#### [Brief]
The lines below are to be quoted exactly, from the first through the one that contains "induction fuel as".

== Given records ==

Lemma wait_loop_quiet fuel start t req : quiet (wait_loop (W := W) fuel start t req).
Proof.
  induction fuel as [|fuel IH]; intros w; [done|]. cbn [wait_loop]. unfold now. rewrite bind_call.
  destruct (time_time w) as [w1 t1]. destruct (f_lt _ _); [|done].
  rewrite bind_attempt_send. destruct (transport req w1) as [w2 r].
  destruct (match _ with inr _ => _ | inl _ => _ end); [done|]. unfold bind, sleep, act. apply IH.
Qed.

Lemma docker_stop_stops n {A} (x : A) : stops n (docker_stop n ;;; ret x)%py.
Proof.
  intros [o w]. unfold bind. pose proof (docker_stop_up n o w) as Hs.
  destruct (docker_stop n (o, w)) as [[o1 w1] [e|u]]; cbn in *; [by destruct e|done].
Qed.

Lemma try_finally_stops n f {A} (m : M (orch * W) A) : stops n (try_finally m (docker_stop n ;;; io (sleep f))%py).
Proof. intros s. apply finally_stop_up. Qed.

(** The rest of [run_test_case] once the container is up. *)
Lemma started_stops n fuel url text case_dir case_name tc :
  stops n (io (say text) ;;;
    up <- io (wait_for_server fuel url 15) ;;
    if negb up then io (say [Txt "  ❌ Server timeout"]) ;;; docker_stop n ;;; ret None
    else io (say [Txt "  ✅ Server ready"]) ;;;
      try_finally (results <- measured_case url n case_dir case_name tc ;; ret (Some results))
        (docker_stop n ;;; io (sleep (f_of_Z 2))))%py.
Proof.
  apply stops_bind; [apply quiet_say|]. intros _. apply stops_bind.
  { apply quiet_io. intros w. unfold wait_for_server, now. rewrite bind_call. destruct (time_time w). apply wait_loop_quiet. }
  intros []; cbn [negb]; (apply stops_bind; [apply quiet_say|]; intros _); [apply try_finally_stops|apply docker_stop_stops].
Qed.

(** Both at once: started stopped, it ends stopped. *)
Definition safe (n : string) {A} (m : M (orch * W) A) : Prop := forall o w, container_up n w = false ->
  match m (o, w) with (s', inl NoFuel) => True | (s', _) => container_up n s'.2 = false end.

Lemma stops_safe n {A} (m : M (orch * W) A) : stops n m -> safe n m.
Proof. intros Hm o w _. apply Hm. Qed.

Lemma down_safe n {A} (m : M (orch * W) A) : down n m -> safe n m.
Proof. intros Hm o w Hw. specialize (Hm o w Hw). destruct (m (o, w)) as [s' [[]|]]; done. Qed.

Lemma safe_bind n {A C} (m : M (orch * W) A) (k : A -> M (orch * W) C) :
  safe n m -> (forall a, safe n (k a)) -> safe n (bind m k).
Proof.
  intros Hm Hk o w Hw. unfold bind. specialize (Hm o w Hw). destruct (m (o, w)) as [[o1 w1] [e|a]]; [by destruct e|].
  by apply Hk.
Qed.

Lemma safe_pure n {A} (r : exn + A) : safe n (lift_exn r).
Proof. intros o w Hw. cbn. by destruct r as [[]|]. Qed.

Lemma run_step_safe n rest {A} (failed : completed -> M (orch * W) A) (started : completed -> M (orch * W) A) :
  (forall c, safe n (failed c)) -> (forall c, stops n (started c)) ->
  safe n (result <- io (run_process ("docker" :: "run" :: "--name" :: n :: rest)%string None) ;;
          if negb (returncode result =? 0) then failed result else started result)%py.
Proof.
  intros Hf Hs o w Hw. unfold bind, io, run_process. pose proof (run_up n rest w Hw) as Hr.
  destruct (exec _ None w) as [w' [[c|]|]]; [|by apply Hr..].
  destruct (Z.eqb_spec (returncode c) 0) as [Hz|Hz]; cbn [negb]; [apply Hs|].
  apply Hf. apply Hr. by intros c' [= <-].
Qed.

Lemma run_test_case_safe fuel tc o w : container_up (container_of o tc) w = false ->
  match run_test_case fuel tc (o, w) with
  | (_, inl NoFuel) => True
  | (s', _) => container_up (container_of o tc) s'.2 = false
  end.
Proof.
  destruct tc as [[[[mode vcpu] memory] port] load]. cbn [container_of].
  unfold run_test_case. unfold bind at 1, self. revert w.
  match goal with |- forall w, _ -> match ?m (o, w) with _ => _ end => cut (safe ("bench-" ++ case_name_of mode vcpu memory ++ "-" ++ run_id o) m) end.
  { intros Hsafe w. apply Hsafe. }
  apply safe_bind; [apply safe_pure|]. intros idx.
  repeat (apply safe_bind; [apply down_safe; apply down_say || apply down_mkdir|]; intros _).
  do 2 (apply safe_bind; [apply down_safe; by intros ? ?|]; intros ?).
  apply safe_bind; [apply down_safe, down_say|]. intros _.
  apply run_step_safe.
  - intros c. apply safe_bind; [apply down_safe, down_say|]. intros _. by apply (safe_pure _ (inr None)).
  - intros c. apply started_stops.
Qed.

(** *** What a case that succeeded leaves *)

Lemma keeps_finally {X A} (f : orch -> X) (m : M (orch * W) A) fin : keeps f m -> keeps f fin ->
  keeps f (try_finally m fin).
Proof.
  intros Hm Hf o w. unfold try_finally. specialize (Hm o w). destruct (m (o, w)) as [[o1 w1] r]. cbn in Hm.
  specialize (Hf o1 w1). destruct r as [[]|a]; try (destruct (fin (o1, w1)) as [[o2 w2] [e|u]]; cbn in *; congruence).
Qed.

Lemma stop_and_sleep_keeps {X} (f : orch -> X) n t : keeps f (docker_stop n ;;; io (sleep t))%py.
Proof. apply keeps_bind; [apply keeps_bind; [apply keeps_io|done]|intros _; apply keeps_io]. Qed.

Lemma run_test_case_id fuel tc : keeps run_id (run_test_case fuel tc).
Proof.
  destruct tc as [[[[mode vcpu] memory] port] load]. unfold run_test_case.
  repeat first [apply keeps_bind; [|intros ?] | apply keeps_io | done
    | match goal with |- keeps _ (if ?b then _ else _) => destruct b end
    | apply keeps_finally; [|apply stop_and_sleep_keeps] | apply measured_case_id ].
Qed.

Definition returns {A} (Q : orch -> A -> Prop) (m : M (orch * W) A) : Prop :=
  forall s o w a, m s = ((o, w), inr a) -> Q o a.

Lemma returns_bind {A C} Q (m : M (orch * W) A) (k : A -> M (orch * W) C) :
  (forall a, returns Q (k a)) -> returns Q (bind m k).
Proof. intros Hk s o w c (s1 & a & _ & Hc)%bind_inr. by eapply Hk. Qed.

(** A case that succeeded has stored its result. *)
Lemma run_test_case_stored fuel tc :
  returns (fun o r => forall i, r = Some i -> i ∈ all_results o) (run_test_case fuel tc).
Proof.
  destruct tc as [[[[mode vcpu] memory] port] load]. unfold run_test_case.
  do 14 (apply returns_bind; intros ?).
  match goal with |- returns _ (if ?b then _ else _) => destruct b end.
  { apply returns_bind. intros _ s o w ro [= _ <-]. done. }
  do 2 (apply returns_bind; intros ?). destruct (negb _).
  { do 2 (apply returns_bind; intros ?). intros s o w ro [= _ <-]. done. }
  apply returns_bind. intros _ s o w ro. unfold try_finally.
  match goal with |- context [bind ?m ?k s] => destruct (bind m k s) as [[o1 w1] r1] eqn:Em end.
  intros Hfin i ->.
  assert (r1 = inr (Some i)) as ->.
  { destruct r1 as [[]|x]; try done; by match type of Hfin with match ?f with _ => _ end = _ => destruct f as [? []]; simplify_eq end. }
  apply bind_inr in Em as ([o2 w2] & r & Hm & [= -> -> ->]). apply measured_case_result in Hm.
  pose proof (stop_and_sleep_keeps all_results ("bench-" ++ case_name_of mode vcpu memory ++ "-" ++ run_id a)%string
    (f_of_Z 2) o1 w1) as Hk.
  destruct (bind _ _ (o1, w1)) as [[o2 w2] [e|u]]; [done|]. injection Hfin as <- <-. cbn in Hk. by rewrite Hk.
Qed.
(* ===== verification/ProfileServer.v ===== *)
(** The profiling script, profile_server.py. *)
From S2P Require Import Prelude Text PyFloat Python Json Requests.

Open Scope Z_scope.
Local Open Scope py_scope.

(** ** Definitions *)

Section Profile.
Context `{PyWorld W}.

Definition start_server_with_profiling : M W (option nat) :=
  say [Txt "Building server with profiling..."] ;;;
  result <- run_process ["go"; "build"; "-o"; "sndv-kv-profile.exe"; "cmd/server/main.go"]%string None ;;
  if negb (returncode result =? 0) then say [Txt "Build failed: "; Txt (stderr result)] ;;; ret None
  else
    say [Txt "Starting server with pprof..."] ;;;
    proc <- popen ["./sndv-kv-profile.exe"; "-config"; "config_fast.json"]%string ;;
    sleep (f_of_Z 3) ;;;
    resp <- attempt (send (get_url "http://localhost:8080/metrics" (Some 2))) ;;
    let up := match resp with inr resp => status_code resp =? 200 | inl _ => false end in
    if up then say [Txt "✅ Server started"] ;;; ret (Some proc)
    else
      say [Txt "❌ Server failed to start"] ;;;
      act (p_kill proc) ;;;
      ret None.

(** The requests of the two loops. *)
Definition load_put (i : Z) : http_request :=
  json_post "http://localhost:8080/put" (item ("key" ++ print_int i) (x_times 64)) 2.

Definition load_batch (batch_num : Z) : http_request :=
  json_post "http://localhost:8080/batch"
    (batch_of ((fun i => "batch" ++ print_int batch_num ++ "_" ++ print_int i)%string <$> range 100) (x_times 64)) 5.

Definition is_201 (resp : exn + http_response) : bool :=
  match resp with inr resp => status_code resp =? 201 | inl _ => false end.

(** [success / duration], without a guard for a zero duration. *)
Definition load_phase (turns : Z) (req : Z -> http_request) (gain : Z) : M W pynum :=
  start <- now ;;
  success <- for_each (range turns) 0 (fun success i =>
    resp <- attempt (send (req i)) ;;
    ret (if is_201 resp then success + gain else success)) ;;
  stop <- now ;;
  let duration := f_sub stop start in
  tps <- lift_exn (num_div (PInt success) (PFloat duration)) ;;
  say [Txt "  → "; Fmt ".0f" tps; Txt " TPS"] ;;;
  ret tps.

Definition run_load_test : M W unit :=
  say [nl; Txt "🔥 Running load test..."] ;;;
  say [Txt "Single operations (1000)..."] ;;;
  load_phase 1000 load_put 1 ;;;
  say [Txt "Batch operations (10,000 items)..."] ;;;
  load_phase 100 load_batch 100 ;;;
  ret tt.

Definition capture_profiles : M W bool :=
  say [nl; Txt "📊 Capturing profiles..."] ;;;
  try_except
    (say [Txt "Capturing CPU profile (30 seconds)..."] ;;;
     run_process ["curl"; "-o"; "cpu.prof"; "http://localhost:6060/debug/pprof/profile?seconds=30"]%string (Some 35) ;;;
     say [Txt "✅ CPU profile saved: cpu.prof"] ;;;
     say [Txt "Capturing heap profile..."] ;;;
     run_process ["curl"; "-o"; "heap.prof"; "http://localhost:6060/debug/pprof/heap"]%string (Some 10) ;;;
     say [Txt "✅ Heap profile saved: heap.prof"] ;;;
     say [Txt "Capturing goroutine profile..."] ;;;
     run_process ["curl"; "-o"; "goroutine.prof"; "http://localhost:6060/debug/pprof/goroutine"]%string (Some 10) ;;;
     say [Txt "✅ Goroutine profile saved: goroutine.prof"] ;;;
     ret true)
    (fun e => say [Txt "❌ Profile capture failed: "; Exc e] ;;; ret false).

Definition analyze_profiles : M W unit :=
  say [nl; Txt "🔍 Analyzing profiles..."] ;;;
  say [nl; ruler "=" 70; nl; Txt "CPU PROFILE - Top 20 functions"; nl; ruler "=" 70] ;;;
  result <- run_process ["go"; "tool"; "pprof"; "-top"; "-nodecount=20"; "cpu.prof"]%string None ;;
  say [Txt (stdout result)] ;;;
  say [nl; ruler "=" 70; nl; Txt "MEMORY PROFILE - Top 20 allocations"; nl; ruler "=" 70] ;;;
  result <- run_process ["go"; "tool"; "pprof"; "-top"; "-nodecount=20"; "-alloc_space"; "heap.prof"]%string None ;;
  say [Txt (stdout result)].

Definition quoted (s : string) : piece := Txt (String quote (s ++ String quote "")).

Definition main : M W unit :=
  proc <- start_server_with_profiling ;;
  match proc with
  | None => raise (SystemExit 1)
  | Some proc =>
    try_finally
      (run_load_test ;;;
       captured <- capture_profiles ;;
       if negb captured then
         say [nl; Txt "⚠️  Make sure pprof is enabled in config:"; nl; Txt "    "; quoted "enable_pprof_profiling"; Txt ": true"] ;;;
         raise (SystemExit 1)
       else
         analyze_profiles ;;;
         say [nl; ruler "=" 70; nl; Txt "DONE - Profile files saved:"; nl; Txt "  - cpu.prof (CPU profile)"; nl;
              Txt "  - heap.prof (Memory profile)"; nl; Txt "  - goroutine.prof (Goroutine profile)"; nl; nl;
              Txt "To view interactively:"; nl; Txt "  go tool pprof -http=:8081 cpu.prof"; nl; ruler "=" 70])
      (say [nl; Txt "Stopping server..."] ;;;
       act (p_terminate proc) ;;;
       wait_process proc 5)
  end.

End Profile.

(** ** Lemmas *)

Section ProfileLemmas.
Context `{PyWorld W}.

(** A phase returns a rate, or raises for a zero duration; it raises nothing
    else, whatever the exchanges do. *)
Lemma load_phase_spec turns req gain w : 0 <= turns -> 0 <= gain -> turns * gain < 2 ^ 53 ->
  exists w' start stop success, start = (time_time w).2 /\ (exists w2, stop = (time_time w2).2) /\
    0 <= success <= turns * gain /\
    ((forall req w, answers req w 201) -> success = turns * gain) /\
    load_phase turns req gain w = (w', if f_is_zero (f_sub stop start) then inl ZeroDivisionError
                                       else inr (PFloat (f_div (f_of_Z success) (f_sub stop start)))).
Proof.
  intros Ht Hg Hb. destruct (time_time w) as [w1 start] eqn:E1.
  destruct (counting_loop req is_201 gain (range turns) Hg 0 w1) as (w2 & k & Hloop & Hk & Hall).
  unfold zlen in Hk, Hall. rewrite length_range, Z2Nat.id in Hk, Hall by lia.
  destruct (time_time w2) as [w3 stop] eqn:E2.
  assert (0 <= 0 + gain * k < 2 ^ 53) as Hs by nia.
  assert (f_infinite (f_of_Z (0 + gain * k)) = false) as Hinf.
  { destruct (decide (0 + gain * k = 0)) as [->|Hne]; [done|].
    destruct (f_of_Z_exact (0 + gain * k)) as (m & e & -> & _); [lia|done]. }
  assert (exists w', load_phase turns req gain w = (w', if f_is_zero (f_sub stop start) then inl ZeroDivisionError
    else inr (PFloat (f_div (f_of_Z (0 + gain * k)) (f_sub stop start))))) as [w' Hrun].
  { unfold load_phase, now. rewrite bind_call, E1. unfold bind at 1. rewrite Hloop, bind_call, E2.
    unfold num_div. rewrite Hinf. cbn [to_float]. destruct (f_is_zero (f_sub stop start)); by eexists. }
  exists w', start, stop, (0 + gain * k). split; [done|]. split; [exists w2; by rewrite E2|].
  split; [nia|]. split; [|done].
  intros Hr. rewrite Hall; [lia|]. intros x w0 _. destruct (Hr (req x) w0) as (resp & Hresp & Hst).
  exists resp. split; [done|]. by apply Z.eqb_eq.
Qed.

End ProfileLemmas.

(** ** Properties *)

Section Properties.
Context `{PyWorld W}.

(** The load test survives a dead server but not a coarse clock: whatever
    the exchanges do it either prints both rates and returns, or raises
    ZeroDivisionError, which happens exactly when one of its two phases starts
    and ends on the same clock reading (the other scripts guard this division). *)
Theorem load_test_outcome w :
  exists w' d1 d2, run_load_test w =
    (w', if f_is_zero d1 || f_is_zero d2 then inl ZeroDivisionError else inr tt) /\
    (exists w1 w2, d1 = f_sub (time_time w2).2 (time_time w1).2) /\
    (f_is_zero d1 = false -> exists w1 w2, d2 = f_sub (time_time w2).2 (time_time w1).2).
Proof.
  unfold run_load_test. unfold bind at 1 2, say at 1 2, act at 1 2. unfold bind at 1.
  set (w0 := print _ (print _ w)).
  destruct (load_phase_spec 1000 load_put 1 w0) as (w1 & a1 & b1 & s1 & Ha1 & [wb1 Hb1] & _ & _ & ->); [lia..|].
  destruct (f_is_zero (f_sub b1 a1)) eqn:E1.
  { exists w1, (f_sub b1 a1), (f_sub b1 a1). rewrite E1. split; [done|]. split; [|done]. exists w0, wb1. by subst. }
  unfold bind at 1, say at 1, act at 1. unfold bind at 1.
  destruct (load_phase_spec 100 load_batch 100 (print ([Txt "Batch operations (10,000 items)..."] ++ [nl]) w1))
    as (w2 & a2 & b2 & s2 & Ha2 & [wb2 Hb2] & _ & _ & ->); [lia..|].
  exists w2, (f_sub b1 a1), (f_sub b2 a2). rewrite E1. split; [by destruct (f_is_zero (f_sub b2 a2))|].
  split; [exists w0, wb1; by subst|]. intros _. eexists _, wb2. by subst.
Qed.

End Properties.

===

#### [Answer box]
Lemma wait_loop_quiet fuel start t req : quiet (wait_loop (W := W) fuel start t req).
Proof.
  induction fuel as [|fuel IH]; intros w; [done|]. cbn [wait_loop]. unfold now. rewrite bind_call.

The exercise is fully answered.